START Input material
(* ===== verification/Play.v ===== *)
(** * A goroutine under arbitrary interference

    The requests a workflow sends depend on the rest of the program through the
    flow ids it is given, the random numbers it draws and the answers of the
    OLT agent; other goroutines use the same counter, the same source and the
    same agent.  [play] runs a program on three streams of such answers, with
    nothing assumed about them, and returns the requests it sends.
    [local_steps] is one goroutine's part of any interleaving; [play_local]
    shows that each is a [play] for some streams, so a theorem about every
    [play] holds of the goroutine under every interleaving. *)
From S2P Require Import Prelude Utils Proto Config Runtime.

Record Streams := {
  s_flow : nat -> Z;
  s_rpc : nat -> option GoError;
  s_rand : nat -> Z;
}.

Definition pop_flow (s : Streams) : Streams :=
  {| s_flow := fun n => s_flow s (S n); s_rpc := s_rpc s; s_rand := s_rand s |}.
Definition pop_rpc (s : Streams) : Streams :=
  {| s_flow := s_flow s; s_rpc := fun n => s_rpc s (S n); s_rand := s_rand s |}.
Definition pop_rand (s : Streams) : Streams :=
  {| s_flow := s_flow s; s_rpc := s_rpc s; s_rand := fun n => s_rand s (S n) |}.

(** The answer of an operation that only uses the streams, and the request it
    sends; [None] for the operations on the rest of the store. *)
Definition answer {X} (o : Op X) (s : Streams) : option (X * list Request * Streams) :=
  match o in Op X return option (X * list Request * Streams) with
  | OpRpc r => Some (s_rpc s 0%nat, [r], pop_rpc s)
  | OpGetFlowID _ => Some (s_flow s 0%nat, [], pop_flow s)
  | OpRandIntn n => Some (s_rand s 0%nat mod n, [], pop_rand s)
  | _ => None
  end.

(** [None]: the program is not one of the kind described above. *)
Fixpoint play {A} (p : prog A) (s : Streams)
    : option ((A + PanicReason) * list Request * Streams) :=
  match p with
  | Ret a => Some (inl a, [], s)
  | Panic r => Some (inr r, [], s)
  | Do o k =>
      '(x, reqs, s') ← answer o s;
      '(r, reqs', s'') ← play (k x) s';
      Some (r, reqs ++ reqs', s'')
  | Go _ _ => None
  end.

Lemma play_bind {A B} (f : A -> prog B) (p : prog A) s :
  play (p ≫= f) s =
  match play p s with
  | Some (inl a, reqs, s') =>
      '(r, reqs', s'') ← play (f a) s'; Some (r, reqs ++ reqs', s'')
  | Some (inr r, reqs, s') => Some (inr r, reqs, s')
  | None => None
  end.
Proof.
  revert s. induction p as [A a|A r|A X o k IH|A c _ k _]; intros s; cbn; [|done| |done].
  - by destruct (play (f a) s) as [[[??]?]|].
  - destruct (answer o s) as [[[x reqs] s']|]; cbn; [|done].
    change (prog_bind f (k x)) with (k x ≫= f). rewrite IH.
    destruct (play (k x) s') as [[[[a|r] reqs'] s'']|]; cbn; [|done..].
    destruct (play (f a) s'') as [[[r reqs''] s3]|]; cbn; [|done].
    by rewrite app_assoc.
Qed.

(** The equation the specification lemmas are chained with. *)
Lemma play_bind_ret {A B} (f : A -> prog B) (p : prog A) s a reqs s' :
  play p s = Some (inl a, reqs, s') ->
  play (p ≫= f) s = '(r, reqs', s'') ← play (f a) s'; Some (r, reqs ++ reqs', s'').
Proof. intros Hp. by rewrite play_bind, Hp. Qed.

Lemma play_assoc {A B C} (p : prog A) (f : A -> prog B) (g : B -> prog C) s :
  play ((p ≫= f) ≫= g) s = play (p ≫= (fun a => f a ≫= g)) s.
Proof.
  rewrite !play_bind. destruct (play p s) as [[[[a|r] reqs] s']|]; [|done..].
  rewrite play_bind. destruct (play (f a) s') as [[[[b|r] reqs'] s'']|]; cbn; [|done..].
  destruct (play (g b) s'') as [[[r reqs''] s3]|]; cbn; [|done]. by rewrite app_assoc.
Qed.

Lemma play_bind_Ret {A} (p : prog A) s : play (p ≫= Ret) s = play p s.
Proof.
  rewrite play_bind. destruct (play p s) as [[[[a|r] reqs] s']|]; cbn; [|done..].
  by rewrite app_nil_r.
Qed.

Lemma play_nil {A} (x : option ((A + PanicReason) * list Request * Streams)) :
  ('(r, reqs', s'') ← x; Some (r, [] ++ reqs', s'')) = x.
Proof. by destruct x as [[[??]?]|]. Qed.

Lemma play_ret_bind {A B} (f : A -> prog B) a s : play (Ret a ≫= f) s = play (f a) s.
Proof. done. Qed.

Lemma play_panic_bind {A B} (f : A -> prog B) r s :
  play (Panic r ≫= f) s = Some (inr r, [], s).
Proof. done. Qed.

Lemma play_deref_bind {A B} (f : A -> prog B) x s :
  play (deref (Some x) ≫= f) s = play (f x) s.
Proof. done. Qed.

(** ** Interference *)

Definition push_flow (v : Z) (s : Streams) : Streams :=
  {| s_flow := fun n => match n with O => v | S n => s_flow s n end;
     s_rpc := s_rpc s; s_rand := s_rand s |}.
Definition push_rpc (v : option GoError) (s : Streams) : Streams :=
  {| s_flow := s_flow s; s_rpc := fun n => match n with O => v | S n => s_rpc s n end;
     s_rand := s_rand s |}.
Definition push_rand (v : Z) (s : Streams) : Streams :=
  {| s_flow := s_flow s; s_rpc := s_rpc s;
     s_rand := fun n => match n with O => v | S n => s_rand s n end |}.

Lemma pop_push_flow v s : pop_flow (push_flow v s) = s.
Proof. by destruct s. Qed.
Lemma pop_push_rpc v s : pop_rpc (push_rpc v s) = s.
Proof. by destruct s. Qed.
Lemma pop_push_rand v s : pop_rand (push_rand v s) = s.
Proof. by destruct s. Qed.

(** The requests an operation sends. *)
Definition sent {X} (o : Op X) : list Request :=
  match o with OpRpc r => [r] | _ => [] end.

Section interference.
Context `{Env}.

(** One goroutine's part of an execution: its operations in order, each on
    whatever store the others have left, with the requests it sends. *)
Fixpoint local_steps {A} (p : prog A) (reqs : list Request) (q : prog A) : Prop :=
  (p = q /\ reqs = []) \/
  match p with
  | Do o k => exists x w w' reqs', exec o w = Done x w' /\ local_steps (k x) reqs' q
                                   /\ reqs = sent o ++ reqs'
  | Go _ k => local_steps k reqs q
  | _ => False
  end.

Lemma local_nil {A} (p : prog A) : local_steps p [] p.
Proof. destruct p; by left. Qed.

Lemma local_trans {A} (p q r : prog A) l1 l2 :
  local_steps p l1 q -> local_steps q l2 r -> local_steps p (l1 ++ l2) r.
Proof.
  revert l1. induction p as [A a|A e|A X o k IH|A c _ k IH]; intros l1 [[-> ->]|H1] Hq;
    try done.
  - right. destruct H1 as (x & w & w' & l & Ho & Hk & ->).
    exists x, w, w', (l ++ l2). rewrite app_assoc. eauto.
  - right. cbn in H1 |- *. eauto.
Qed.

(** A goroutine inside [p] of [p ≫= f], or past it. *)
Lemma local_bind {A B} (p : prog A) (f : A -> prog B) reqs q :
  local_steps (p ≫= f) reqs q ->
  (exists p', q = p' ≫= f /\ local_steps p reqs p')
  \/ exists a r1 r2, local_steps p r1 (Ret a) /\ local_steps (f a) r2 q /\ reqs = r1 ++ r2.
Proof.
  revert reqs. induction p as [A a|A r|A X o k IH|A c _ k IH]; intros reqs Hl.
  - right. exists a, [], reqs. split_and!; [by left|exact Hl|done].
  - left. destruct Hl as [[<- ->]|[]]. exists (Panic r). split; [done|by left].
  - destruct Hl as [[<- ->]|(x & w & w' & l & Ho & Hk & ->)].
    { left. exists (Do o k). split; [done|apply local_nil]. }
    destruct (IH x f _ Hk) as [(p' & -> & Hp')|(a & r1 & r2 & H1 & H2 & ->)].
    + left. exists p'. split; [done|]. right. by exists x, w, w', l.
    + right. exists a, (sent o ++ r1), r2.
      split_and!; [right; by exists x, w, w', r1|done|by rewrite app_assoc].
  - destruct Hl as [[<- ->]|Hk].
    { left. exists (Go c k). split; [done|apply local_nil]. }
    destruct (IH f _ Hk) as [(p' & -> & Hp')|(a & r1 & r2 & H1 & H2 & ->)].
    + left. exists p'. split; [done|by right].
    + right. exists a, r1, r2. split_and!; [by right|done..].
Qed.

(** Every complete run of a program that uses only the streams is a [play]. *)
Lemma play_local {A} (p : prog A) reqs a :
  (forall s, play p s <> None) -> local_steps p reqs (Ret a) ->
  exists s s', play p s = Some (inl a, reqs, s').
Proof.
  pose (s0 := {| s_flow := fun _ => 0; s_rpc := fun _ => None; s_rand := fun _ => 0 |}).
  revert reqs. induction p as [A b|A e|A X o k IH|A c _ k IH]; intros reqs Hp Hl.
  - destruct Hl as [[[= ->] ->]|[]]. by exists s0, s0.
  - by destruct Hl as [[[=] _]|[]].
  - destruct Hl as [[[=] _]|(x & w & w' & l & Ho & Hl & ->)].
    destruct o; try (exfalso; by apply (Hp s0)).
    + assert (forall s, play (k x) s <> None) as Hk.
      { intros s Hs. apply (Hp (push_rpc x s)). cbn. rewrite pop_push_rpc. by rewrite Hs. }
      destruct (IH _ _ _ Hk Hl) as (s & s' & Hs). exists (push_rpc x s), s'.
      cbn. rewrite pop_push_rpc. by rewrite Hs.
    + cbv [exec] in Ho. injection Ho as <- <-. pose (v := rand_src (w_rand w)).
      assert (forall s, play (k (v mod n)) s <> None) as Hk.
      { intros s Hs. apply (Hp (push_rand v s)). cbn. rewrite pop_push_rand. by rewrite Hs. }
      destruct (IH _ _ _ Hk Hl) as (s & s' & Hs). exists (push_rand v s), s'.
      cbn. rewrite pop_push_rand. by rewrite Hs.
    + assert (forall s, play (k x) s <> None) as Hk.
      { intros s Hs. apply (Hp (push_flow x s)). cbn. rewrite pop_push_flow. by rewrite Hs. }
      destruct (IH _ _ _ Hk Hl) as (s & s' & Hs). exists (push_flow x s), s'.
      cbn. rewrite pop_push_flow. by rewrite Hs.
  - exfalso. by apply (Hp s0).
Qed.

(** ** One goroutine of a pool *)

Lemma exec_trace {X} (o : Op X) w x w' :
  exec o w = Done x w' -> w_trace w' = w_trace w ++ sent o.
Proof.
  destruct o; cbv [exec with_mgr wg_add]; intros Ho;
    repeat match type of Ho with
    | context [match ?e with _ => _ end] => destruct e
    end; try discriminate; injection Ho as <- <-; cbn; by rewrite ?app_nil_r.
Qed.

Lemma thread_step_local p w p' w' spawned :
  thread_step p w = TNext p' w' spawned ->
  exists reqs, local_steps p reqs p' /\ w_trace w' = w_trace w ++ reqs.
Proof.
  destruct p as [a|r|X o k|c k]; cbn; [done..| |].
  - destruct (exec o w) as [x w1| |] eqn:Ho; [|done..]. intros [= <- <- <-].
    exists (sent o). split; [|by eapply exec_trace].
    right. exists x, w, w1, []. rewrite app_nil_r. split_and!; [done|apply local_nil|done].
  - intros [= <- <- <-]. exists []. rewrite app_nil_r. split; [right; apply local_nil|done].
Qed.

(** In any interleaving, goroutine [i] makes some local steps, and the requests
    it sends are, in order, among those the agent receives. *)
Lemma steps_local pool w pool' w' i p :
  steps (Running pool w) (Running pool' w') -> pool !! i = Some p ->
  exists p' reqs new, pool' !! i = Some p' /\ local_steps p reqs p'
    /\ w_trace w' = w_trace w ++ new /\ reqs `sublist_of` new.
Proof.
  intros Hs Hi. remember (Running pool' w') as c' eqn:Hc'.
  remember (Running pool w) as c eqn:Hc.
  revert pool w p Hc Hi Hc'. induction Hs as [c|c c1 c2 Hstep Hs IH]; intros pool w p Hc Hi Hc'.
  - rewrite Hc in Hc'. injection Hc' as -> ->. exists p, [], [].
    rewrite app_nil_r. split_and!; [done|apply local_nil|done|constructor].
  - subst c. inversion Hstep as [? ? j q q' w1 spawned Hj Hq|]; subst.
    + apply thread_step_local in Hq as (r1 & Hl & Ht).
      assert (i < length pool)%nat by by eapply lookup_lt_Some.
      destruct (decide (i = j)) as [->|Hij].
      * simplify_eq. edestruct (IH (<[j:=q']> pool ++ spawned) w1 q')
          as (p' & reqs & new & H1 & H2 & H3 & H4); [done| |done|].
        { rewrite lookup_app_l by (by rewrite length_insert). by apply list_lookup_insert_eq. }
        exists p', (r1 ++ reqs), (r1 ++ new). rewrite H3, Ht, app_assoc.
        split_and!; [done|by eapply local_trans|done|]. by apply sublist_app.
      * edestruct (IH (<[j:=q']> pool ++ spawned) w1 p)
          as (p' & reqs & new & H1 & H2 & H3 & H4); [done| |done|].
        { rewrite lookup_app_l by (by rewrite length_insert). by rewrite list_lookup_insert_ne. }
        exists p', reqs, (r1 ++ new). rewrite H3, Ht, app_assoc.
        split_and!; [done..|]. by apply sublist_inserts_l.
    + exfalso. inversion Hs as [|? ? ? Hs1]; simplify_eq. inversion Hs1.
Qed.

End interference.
END Input material
▶ Assignment
Every line from the top of the material through the line containing "OLT agent; other" must be transcribed exactly, and no other line may appear.

▶ Expected answer
(* ===== verification/Play.v ===== *)
(** * A goroutine under arbitrary interference

    The requests a workflow sends depend on the rest of the program through the
    flow ids it is given, the random numbers it draws and the answers of the
    OLT agent; other goroutines use the same counter, the same source and the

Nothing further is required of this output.